Work item:
The line containing "- by rewrite bool_decide_eq_true_2." marks where to begin. Write out that line and every line after it exactly, through the last line below.

Dataset entries:
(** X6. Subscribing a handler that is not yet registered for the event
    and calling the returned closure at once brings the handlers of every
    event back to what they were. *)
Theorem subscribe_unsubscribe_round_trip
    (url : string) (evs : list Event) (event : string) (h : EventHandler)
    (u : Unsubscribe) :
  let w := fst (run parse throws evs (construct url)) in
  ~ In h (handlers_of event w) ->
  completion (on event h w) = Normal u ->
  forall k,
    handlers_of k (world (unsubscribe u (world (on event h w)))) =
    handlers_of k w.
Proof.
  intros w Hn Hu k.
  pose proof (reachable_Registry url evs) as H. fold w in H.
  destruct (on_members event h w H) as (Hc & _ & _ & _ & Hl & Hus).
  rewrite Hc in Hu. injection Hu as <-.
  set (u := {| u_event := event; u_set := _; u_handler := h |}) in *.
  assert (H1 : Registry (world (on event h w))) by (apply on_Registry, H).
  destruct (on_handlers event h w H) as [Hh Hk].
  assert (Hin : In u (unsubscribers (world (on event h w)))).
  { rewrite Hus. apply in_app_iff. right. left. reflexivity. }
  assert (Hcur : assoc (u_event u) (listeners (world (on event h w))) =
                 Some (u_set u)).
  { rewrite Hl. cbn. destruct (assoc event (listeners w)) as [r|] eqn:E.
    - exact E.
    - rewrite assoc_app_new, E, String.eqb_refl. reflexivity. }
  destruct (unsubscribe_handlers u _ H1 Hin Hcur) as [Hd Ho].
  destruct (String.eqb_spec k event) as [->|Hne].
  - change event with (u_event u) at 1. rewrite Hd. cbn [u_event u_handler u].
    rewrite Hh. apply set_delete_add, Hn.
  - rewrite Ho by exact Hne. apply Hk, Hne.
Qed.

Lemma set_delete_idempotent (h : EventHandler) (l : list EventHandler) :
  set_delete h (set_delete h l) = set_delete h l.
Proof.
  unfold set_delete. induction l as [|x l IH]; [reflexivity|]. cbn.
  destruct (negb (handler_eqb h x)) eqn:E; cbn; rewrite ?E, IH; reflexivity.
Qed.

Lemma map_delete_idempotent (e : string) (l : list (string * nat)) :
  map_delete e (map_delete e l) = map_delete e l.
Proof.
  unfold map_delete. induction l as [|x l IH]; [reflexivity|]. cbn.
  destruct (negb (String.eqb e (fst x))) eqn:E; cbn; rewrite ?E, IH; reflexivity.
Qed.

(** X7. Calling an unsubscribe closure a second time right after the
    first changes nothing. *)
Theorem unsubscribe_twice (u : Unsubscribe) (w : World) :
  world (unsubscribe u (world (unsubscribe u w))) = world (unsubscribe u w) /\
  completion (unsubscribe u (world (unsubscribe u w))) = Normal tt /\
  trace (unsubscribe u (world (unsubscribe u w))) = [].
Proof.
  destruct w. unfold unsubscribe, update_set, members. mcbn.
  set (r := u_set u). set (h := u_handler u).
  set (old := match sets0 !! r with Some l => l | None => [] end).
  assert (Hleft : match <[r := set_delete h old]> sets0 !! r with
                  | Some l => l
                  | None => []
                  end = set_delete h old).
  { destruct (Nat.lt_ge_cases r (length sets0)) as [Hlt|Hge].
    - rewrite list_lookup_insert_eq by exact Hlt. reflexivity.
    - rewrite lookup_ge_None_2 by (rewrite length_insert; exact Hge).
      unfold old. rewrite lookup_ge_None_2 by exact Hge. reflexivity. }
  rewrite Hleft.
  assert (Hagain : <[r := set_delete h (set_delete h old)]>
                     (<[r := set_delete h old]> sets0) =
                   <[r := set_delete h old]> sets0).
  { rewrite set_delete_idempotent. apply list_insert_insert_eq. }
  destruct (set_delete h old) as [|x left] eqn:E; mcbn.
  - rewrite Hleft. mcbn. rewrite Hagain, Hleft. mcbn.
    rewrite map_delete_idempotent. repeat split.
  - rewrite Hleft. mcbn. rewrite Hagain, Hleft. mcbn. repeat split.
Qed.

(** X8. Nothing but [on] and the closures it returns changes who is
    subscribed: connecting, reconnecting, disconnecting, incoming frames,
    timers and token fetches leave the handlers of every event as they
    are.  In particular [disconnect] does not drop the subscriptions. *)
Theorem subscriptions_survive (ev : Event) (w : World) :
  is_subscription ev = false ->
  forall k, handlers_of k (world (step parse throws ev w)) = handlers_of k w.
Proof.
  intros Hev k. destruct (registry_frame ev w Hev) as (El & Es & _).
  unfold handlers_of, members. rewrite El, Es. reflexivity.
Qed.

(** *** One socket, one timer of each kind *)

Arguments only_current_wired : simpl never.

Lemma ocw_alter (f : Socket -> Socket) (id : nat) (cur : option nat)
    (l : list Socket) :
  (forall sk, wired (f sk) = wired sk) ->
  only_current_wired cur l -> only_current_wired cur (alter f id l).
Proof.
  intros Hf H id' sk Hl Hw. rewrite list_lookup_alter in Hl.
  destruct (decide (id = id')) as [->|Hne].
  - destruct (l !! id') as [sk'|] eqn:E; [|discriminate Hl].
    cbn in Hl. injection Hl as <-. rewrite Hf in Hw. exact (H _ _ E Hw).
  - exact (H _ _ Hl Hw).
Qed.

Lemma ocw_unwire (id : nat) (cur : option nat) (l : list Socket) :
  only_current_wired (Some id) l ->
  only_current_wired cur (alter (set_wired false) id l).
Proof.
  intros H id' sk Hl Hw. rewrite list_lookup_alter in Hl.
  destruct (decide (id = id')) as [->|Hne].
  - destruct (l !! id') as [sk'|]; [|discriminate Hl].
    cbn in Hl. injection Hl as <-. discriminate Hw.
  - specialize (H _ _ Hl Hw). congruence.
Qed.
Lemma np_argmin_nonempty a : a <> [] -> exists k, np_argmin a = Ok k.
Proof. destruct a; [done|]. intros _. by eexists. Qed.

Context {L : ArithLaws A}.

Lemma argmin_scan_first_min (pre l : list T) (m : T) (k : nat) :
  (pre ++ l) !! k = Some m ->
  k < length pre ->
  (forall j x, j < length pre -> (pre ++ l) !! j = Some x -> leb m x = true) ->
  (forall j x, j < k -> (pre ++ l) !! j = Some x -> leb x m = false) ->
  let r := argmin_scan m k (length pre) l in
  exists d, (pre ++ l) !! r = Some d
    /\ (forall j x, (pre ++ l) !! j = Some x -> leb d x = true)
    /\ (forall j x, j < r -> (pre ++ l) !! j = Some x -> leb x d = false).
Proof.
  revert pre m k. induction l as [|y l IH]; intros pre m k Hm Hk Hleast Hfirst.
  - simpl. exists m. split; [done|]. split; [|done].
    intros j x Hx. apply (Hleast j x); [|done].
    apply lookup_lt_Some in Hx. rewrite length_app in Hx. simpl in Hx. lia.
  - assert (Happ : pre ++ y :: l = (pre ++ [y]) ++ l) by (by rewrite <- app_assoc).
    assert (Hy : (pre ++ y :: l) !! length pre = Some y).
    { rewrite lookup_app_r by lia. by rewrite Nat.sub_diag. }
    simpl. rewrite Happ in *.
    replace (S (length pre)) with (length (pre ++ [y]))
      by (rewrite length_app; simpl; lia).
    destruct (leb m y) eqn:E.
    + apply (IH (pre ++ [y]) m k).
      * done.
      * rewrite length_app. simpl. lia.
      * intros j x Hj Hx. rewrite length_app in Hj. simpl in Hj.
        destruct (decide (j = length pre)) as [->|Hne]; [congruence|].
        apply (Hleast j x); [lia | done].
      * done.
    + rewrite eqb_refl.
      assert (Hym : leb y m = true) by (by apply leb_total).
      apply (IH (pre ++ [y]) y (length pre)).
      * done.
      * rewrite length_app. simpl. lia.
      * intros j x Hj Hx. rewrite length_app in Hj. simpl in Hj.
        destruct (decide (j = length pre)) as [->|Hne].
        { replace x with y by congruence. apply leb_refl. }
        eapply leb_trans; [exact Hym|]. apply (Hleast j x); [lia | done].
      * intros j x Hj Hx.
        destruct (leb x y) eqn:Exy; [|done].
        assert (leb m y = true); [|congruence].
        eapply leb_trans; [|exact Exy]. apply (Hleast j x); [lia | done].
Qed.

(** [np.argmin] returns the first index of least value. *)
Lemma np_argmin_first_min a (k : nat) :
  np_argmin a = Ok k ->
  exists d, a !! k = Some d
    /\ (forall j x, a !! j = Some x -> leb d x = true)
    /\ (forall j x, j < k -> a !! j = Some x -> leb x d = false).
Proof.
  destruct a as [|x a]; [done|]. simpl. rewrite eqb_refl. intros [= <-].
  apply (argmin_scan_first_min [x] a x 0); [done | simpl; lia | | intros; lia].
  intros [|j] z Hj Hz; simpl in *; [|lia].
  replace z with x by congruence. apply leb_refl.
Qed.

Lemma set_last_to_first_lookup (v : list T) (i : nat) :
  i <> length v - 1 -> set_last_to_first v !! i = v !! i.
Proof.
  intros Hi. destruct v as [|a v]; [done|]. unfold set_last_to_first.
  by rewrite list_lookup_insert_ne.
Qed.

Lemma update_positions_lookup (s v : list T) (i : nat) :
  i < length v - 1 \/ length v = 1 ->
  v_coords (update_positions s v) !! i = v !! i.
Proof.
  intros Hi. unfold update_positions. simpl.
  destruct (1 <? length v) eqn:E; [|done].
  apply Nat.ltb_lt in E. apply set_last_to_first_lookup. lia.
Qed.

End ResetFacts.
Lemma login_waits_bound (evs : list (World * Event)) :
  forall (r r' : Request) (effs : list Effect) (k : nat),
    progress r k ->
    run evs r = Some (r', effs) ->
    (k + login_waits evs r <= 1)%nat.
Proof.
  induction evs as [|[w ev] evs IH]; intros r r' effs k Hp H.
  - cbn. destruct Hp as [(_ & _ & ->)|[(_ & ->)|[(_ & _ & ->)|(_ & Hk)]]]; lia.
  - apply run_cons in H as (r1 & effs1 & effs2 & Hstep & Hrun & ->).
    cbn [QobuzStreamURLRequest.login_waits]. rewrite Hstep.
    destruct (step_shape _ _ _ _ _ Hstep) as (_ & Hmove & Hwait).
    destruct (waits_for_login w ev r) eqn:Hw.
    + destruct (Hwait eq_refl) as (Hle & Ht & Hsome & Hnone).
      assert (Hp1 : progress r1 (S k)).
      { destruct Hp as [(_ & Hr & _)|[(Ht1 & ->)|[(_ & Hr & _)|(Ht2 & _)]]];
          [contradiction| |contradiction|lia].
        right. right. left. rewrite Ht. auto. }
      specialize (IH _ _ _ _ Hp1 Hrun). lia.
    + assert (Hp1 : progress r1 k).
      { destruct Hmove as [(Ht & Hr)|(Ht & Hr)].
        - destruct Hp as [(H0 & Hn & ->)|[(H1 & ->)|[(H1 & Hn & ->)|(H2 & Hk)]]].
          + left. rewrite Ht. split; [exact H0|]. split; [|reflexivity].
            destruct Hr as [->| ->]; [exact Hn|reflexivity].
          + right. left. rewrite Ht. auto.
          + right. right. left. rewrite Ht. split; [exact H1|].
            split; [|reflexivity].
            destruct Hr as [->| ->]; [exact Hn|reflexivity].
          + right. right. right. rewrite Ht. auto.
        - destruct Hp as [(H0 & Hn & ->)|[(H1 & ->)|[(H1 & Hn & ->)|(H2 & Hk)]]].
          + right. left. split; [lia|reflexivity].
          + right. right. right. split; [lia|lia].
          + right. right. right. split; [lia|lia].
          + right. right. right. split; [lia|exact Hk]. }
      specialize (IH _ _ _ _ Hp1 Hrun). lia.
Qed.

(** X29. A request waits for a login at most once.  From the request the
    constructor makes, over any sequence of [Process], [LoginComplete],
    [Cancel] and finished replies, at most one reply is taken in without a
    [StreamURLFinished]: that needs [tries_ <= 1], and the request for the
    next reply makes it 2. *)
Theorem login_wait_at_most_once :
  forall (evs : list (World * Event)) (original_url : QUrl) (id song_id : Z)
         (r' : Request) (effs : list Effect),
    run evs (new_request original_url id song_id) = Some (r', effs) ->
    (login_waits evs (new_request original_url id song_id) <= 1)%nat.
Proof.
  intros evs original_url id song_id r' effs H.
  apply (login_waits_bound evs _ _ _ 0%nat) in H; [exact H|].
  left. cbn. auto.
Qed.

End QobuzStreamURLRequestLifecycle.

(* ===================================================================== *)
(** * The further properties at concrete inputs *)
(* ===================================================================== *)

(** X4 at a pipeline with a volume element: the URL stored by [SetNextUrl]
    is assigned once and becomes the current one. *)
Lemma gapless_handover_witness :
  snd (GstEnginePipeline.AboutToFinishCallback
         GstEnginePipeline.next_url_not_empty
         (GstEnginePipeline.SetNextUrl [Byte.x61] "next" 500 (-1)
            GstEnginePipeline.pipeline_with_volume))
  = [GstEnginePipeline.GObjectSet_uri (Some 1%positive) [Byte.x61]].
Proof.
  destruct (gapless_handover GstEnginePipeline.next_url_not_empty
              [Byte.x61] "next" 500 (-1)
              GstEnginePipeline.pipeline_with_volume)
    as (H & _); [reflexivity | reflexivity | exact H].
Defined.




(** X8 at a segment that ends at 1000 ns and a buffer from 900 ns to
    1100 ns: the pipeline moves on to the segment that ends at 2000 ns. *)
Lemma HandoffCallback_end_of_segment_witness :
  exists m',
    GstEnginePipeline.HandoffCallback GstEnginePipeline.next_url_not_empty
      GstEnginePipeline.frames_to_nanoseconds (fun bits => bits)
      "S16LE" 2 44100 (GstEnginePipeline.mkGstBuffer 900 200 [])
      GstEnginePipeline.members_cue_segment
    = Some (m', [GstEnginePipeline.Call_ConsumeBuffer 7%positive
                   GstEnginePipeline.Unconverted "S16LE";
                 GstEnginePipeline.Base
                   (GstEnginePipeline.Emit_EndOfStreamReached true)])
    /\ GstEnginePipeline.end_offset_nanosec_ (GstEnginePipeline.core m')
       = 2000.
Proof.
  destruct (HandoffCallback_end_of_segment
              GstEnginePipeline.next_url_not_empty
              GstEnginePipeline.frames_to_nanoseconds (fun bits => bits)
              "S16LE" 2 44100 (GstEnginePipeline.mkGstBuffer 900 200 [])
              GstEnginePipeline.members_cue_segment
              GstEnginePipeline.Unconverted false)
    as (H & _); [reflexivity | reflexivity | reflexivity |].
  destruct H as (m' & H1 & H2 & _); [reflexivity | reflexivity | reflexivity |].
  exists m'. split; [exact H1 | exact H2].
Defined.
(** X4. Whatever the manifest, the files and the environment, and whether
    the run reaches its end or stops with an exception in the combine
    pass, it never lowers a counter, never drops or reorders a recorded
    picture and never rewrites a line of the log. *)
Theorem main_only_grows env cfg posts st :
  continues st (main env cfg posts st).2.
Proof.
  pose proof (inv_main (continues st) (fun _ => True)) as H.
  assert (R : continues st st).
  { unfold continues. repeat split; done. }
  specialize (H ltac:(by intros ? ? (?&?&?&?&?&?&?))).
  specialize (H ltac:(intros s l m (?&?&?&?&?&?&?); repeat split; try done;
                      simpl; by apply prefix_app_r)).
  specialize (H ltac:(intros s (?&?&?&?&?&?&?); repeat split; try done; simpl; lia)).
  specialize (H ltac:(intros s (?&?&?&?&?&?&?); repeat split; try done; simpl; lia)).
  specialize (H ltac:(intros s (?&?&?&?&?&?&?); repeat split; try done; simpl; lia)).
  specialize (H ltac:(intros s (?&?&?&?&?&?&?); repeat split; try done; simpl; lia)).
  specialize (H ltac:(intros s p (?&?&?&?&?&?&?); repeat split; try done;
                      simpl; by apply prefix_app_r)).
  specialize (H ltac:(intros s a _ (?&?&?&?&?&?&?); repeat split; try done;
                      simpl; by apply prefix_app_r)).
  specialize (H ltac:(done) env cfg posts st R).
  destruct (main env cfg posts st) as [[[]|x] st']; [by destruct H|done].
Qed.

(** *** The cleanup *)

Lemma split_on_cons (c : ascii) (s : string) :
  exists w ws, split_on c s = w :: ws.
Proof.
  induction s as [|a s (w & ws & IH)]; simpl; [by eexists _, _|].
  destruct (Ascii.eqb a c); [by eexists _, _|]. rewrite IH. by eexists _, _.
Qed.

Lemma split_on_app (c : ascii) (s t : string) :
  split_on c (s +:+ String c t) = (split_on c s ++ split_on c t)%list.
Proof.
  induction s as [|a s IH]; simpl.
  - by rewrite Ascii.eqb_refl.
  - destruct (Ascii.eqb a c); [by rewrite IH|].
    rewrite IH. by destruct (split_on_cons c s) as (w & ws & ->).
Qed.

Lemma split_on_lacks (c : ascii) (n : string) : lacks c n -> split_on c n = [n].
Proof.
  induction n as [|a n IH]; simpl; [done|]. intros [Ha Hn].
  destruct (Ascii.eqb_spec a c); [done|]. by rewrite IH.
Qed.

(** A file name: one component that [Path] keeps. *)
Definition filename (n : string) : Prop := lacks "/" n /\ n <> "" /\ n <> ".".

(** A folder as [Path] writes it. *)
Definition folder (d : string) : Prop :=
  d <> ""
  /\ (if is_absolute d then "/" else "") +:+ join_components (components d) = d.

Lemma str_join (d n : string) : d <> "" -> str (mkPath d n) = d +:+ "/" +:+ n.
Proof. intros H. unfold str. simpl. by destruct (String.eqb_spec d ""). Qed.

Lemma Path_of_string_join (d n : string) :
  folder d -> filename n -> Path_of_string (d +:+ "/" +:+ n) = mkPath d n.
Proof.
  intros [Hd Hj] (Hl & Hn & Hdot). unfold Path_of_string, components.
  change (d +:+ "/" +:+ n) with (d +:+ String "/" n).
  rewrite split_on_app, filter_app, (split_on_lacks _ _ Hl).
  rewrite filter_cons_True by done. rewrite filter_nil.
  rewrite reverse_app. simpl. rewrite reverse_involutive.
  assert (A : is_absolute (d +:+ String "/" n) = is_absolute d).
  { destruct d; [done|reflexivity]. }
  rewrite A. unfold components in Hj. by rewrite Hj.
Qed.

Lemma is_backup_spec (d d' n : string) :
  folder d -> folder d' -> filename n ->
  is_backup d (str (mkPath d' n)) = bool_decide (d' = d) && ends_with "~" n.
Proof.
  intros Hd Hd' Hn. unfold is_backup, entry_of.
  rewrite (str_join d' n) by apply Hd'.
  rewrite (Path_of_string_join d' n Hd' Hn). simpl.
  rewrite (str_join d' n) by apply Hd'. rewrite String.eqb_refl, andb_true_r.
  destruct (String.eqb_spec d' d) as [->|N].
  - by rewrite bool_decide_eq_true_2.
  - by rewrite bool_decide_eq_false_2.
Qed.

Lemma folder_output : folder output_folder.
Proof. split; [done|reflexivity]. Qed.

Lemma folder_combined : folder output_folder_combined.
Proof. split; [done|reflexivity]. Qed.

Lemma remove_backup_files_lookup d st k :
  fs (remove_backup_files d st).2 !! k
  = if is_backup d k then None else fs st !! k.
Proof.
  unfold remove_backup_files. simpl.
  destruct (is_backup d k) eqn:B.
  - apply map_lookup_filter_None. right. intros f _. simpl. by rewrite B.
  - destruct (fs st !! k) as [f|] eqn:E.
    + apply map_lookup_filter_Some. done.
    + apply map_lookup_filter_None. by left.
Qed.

Worked solution:
  - by rewrite bool_decide_eq_true_2.
  - by rewrite bool_decide_eq_false_2.
Qed.

Lemma folder_output : folder output_folder.
Proof. split; [done|reflexivity]. Qed.

Lemma folder_combined : folder output_folder_combined.
Proof. split; [done|reflexivity]. Qed.

Lemma remove_backup_files_lookup d st k :
  fs (remove_backup_files d st).2 !! k
  = if is_backup d k then None else fs st !! k.
Proof.
  unfold remove_backup_files. simpl.
  destruct (is_backup d k) eqn:B.
  - apply map_lookup_filter_None. right. intros f _. simpl. by rewrite B.
  - destruct (fs st !! k) as [f|] eqn:E.
    + apply map_lookup_filter_Some. done.
    + apply map_lookup_filter_None. by left.
Qed.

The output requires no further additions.